Your task — Where the listing below has a line with "if (192 <=?", write out exactly that line and every line after it, stopping after the line with "let n := (a - 240)".
== Segment start ==
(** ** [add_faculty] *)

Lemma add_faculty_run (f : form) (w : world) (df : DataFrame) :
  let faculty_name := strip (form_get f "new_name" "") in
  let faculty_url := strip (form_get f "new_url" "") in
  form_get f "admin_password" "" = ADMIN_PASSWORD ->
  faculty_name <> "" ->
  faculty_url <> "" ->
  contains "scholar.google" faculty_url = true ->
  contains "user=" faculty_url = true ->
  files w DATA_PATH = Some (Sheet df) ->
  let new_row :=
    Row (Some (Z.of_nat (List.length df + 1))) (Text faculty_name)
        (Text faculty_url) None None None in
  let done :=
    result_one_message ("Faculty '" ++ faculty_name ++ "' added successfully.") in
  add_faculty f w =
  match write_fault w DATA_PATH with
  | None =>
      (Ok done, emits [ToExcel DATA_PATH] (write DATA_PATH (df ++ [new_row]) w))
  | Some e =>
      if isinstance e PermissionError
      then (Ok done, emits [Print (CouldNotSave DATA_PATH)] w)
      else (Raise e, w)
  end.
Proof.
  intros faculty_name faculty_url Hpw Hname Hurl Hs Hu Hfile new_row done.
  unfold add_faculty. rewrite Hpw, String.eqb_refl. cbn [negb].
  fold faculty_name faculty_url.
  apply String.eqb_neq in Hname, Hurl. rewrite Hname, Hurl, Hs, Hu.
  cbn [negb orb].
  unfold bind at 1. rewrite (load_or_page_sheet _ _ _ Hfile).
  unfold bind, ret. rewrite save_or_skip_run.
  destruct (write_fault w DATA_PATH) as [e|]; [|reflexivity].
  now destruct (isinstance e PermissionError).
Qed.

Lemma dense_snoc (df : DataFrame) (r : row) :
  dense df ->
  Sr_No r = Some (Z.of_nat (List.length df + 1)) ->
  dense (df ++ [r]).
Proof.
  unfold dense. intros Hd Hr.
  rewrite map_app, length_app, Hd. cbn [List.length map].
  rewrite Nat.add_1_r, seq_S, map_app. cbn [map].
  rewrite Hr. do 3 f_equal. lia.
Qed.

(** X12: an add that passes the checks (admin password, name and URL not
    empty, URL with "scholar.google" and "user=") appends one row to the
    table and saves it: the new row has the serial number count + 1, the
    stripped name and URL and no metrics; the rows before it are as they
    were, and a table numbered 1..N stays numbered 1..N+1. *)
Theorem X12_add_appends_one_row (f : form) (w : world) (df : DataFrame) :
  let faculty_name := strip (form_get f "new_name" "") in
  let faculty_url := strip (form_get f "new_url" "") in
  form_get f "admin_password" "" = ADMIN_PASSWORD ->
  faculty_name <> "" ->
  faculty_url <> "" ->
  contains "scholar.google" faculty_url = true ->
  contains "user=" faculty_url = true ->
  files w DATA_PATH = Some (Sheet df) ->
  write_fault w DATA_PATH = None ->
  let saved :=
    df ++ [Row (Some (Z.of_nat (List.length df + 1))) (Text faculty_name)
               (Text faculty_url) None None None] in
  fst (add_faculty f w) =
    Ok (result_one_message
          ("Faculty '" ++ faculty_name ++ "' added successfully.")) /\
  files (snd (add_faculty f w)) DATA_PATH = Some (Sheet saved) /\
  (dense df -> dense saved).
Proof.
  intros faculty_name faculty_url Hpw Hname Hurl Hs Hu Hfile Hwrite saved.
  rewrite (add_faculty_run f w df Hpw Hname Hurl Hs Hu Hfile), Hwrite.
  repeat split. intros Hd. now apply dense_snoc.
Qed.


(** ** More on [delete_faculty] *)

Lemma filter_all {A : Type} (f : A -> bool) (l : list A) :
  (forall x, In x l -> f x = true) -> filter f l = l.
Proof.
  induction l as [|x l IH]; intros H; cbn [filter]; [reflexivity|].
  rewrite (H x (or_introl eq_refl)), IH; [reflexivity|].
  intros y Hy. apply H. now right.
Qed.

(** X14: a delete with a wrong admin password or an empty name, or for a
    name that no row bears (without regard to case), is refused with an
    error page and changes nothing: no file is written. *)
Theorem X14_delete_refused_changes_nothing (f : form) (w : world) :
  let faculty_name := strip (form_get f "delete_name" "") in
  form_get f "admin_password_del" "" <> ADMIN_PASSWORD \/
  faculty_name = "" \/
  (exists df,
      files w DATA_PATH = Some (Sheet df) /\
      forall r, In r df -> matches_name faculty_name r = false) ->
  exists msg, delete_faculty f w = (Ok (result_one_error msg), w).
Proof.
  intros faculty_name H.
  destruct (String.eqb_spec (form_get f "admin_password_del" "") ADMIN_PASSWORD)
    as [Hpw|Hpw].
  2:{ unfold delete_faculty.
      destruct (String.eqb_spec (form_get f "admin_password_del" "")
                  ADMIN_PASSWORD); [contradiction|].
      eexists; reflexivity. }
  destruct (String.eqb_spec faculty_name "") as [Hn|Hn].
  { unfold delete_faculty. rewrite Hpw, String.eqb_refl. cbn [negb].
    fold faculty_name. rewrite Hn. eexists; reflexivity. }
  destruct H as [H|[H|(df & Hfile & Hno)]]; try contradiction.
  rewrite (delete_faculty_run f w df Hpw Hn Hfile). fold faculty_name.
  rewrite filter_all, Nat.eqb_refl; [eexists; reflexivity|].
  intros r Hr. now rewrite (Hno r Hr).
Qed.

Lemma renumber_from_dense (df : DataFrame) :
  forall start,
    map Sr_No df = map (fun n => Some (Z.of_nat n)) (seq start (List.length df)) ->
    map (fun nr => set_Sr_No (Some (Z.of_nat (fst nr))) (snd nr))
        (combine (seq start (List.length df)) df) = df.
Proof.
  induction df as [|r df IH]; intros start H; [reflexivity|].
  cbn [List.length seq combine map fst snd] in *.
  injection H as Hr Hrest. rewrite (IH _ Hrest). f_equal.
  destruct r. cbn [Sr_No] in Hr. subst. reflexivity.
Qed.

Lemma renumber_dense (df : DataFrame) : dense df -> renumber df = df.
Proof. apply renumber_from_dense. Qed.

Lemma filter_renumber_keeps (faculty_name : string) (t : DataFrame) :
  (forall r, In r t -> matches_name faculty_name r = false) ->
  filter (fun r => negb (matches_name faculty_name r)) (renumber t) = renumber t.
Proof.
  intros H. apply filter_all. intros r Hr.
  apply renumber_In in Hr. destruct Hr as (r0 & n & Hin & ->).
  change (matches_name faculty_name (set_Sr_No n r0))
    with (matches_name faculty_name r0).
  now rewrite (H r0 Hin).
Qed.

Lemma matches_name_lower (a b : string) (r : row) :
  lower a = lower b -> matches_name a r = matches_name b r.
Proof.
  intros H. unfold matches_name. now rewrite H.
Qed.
== Segment end ==
== Segment start ==
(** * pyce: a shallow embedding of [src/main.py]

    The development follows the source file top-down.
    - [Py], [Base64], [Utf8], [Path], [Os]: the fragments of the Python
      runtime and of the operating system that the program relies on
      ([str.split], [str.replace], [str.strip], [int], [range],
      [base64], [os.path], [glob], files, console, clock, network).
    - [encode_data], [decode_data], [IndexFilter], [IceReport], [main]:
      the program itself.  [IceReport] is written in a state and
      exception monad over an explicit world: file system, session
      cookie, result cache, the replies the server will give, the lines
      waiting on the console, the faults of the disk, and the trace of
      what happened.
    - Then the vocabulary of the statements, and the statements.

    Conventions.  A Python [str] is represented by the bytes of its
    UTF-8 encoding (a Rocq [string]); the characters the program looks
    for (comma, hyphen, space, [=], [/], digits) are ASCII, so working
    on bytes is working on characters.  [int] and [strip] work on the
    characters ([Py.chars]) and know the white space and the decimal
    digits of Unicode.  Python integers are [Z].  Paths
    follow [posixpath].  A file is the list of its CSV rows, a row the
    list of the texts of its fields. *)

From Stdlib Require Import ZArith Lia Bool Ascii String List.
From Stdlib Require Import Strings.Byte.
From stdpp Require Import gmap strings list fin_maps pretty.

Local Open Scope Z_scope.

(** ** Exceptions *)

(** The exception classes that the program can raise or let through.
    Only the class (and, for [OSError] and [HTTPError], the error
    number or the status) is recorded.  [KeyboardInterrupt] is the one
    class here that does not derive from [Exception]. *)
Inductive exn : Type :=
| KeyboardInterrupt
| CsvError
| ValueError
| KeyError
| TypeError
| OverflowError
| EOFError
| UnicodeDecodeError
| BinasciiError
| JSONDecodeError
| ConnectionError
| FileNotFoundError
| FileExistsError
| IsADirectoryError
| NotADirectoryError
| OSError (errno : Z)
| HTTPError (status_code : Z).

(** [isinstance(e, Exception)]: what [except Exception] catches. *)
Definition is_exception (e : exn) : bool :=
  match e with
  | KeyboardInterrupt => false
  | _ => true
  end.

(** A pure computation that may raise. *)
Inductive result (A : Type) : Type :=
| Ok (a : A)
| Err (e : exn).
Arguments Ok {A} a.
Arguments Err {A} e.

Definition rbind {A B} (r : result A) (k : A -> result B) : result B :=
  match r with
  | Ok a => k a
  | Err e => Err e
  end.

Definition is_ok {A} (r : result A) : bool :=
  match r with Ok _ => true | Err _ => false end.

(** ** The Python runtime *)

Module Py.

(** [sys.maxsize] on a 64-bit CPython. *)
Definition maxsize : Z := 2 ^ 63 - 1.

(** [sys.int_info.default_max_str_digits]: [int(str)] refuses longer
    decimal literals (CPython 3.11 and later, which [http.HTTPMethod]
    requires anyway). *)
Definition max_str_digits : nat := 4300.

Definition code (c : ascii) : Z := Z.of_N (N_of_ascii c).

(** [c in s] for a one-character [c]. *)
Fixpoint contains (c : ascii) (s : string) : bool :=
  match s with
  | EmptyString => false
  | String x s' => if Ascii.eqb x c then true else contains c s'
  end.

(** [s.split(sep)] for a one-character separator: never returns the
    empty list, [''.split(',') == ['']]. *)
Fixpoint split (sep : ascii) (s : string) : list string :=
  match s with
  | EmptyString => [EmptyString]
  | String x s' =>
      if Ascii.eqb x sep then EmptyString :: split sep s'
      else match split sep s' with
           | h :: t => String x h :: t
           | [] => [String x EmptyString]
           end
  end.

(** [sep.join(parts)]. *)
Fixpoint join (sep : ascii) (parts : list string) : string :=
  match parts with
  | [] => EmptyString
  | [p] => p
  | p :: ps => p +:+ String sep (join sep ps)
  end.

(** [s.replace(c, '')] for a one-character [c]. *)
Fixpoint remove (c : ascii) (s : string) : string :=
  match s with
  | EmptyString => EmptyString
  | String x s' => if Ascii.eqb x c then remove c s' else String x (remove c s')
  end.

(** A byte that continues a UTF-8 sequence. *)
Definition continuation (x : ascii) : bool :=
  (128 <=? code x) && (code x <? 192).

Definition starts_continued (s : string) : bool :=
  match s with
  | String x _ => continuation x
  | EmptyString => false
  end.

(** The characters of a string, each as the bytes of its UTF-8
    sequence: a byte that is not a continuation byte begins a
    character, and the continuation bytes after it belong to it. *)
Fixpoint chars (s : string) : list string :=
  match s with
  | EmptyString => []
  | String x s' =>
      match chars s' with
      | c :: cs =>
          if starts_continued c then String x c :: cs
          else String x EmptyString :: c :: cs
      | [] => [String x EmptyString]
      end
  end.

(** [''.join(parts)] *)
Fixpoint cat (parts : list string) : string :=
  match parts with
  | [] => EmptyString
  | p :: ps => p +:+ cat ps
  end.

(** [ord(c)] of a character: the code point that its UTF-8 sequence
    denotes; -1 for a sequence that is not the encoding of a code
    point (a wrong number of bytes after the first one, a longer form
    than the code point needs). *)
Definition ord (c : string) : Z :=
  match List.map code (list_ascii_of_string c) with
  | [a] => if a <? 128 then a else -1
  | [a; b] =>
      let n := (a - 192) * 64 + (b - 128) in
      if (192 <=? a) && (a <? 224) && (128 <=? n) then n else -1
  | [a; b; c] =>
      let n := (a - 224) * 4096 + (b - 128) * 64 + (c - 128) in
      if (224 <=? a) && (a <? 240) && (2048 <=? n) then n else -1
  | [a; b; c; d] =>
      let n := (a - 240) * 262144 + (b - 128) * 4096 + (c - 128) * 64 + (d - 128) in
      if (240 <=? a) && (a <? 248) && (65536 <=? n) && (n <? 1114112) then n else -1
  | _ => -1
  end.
== Segment end ==
Response —
      if (192 <=? a) && (a <? 224) && (128 <=? n) then n else -1
  | [a; b; c] =>
      let n := (a - 224) * 4096 + (b - 128) * 64 + (c - 128) in
      if (224 <=? a) && (a <? 240) && (2048 <=? n) then n else -1
  | [a; b; c; d] =>
      let n := (a - 240) * 262144 + (b - 128) * 4096 + (c - 128) * 64 + (d - 128) in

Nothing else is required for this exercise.